How to help Malawi

So a number of people have been asking me about how they can help the situation in Malawi. I think the most important thing to do is to talk about it with people that you know. As awareness increases so will the political and economic will required to help.

I wish the solution, even the short term solution, was just giving money to Malawi, but this is Africa and things are never that simple. Allow me to illustrate.

During the last famine one of Claudia's colleagues decided to help out her husband's family in the village. They drove to the village with 10 bags of maize and delivered it to the family. The next day the family was robbed and the the aunt was killed.

Sadly, this family is ineligible for food aid because they have relatives in the city. Claudia's colleague still helps, but now it is done very secretively, by hand delivering money through trusted sources with no obvious connection to the city. Perhaps the hardest part of all of this is that her husband's mother is raising 10 orphans in the village and there is little they can do to help.

On a larger scale, food aid often gets lost thanks to corrupt chiefs. The chiefs rule everything in village life, and it is not uncommon for them to sign a paper saying that they have received their villages food in return for a bit of cash or another type of favor. The chiefs get drunk, while the children in their village starve. The chiefs are an integral part of the socio-pseduo-political scene of Malawi.

In the short term getting food to these people, even if it is via corrupt chiefs is the only way to do it. World Vision and Oxfam are excellent organizations that you can trust will try their hardest to save lives.

In the long term I think microfinance initiatives like what Opportunity International is doing are going to move Africa out of this cycle of poverty. I admit heavy bias though, as my wife works at Opportunity International Bank of Malawi, and I am writing this post from their office. Yet I can tell you that at this very moment their are hundreds of clients packed into the banking hall, with just a few dollars worth of kwacha. They have come to save their money in a safe place for the ominous future or perhaps to get a loan to start a business that will enable them to triumph over the hungry season. Given proper tools (like financial services) I have genuine hope that Malawians won't have to face another famine.

3 Response to How to help Malawi

  1. Ursula von der Ohe says:

    Hi Mike:
    I have forwarded all the information from you regarding the famine in Malawi to my friends in the U.S. Many times I hear the comments,"there are too many disasters in the world at the moment. One becomes kind of numb." But we cannot become numb. We cannot allow people to die of hunger while we have so much. I am urging all my friends to keep their hearts open and spread the word about the disaster happening in Malawi. We don't want to wait until we see in the newspaper pictures of dying children.
    I will continue to spread the word. Thank you for caring so much about the people of Malawi..

    Love, Ursula

  2. Tatiana Brovko says:

    Mike,

    Thank you for educating us about the situation in Malawi. I wish there was an easy way to help.....an easy solution to end starvation and poverty. I have forwarded the information of the growing problem in Malawi to all that I know, so hopefully the people of the world will become aware of the situation, and will try to help resolve it.
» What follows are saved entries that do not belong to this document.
Definition variantClasses (s : ControlState) (key : Variant) : list Js.Value :=
  let off := Js.VBool (disabled (props s)) in
  let hovered := Js.VBool (isHovered s) in
  let pressed := Js.VBool (isPressed s) in
  match key with
  | primary =>
      [ if Js.truthy off
        then Js.VStr "bg-gray-300 text-gray-500 cursor-not-allowed"
        else Js.VStr "bg-canvas-accent text-white cursor-pointer";
        Js.and (Js.and (Js.not off) hovered)
               (Js.VStr "shadow-lg shadow-canvas-accent/30");
        Js.and (Js.and (Js.not off) pressed) (Js.VStr "scale-95");
        Js.and (Js.and (Js.and (Js.not off) hovered) (Js.not pressed))
               (Js.VStr "scale-102 -translate-y-0.5") ]
  | secondary =>
      [ if Js.truthy off
        then Js.VStr "bg-gray-100 text-gray-400 border border-gray-200 cursor-not-allowed"
        else Js.VStr "bg-canvas-surface text-canvas-text border border-gray-200 cursor-pointer hover:border-gray-300";
        Js.and (Js.and (Js.not off) hovered)
               (Js.VStr "shadow-lg shadow-black/10");
        Js.and (Js.and (Js.not off) pressed) (Js.VStr "scale-95");
        Js.and (Js.and (Js.and (Js.not off) hovered) (Js.not pressed))
               (Js.VStr "scale-101 -translate-y-0.5") ]
  end.

(** [[...baseClasses, ...sizeClasses[props.size],
     ...variantClasses[props.variant]].filter(Boolean)] *)
Definition buttonClasses (s : ControlState) : list Js.Value :=
  List.filter Js.truthy
    (baseClasses ++ sizeClasses s (size (props s))
                 ++ variantClasses s (variant (props s))).

(** The style strings that render a hover or a press. *)
Definition interaction_classes : list Js.Value :=
  [ Js.VStr "scale-95";
    Js.VStr "shadow-lg shadow-canvas-accent/30";
    Js.VStr "shadow-lg shadow-black/10";
    Js.VStr "scale-102 -translate-y-0.5";
    Js.VStr "scale-101 -translate-y-0.5" ].

Section Handlers.
(** The DOM's [MouseEvent]; the component only passes it on. *)
Context {MouseEvent : Type}.

(** [defineEmits<{ click: [event: MouseEvent] }>()] *)
Inductive Emitted : Type :=
| click (event : MouseEvent).

Definition Handler : Type -> Type := Prog ControlState Emitted NoReq NoRes.

Definition handleClick (event : MouseEvent) : Handler unit :=
  s ← read;
  if negb (disabled (props s)) then emit (click event) else mret tt.

Definition handleMouseLeave : Handler unit :=
  write (set_isHovered false);;
  write (set_isPressed false).

(** Inline listeners of the template. *)
Definition on_mouseenter : Handler unit := write (set_isHovered true).
Definition on_mousedown : Handler unit := write (set_isPressed true).
Definition on_mouseup : Handler unit := write (set_isPressed false).

(** What reaches a mounted instance: the five DOM events the template
    listens to, and a new set of props from a re-render of the
    parent. *)
Inductive Input : Type :=
| dom_click (event : MouseEvent)
| dom_mouseenter
| dom_mouseleave
| dom_mousedown
| dom_mouseup
| props_changed (given : ButtonProps).

Definition listener (i : Input) : Handler unit :=
  match i with
  | dom_click event => handleClick event
  | dom_mouseenter => on_mouseenter
  | dom_mouseleave => handleMouseLeave
  | dom_mousedown => on_mousedown
  | dom_mouseup => on_mouseup
  | props_changed given => write (set_props (withDefaults given))
  end.

Definition handle {A : Type} (h : Handler A) (s : ControlState)
  : Outcome ControlState Emitted NoReq A :=
  run sync_world h s.

(** Deliver a sequence of inputs in order; the result is the state
    reached and everything emitted on the way. *)
Fixpoint deliver (inputs : list Input) (s : ControlState)
  : ControlState * list Emitted :=
  match inputs with
  | [] => (s, [])
  | i :: rest =>
      let r := handle (listener i) s in
      let '(s', later) := deliver rest (final r) in
      (s', outputs r ++ later)
  end.



End Handlers.

Arguments Emitted : clear implicits.
Arguments Input : clear implicits.
Arguments Handler : clear implicits.

End Button.

(** ** App.vue: the connection refs and the backend probe *)
Module App.
Import Eff.

(** The four refs of the root component. *)
Record Store : Type := {
  backendStatus : Js.Value;
  backendMessage : Js.Value;
  isConnected : bool;
  isLoading : bool;
}.

Definition set_backendStatus (v : Js.Value) (s : Store) : Store :=
  {| backendStatus := v; backendMessage := backendMessage s;
     isConnected := isConnected s; isLoading := isLoading s |}.

Definition set_backendMessage (v : Js.Value) (s : Store) : Store :=
  {| backendStatus := backendStatus s; backendMessage := v;
     isConnected := isConnected s; isLoading := isLoading s |}.

Definition set_isConnected (b : bool) (s : Store) : Store :=
  {| backendStatus := backendStatus s; backendMessage := backendMessage s;
     isConnected := b; isLoading := isLoading s |}.

Definition set_isLoading (b : bool) (s : Store) : Store :=
  {| backendStatus := backendStatus s; backendMessage := backendMessage s;
     isConnected := isConnected s; isLoading := b |}.

(** Initial values of the refs. *)
Definition setup : Store :=
  {| backendStatus := Js.VStr "checking...";
     backendMessage := Js.VStr "Connecting to backend...";
     isConnected := false;
     isLoading := true |}.

(** What the script uses of a fetch [Response]: its status code and how
    the promise returned by [response.json()] settles. *)
Record Response : Type := {
  status : Z;
  json : Settled Js.Value;
}.

(** [response.ok]: the status is in the range 200-299. *)
Definition ok (response : Response) : bool :=
  (200 <=? status response) && (status response <=? 299).

(** The two calls that return a promise: [fetch(url)] and
    [response.json()], and what each promise is fulfilled with. *)
Inductive Request : Type :=
| fetch (url : string)
| Response_json (response : Response).

Definition Result (q : Request) : Type :=
  match q with
  | fetch _ => Response
  | Response_json _ => Js.Value
  end.

Inductive Console : Type :=
| console_error (args : list Js.Value).

Definition Script : Type -> Type := Prog Store Console Request Result.

(** The surroundings of the component: how [fetch] settles for each
    URL, and what other tasks do to the refs while a call waits. *)
Definition world (network : string -> Settled Response)
    (others : Request -> Store -> Store)
  : World Store Request Result :=
  {| settle := fun q =>
       match q return Settled (Result q) with
       | fetch url => network url
       | Response_json response => json response
       end;
     meanwhile := others |}.

Section Script.
(** [import.meta.env.VITE_API_URL]: a string, or undefined. *)
Variable VITE_API_URL : option string.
    Before Ursula told me of your blog, I did notice a small article on the BBC website talking of the situation in Malawi. Hopefully by making more people aware right now, the situation in Malawi won't have to develop into one similar to what we currently see in the Western Sahara.

    There have been quite a number of world disasters, and they seem to continue to come. But I have faith in mankind- and I think there are lots of people that are willing to help with every single one.

    Even as I write this comment, the whole belly dance community in the San Francisco Bay Area is organizing a huge benefit performance to fundraise money for the famine in the Western Sahara (www.dontletmypeopledie.org). It's good to know that there are people that care and there are people who CAN make a difference in this world.

    love,

    Tati

  3. Ursula El-Tawansy says:

    Dear Mike:

    Your information disturbed my peace of mind. I was tempted to resign my sad emotions by telling myself "this problem is too big for me to make a difference", but my conscience didn't let me rest (neither did my best friend Ursula!). I remembered the story of the boy and the starfish, and asked myself "how can I make a difference to at least one starving child"?

    Please let me know where I can send money to help. I'd like to make sure it will directly and immediately benefit the hungry children. I don't want to support a huge red-tape organization which gobbles up donations for their administrative costs.

    I pray that more people will take action in whatever form they can to help ease the suffering in Malawi.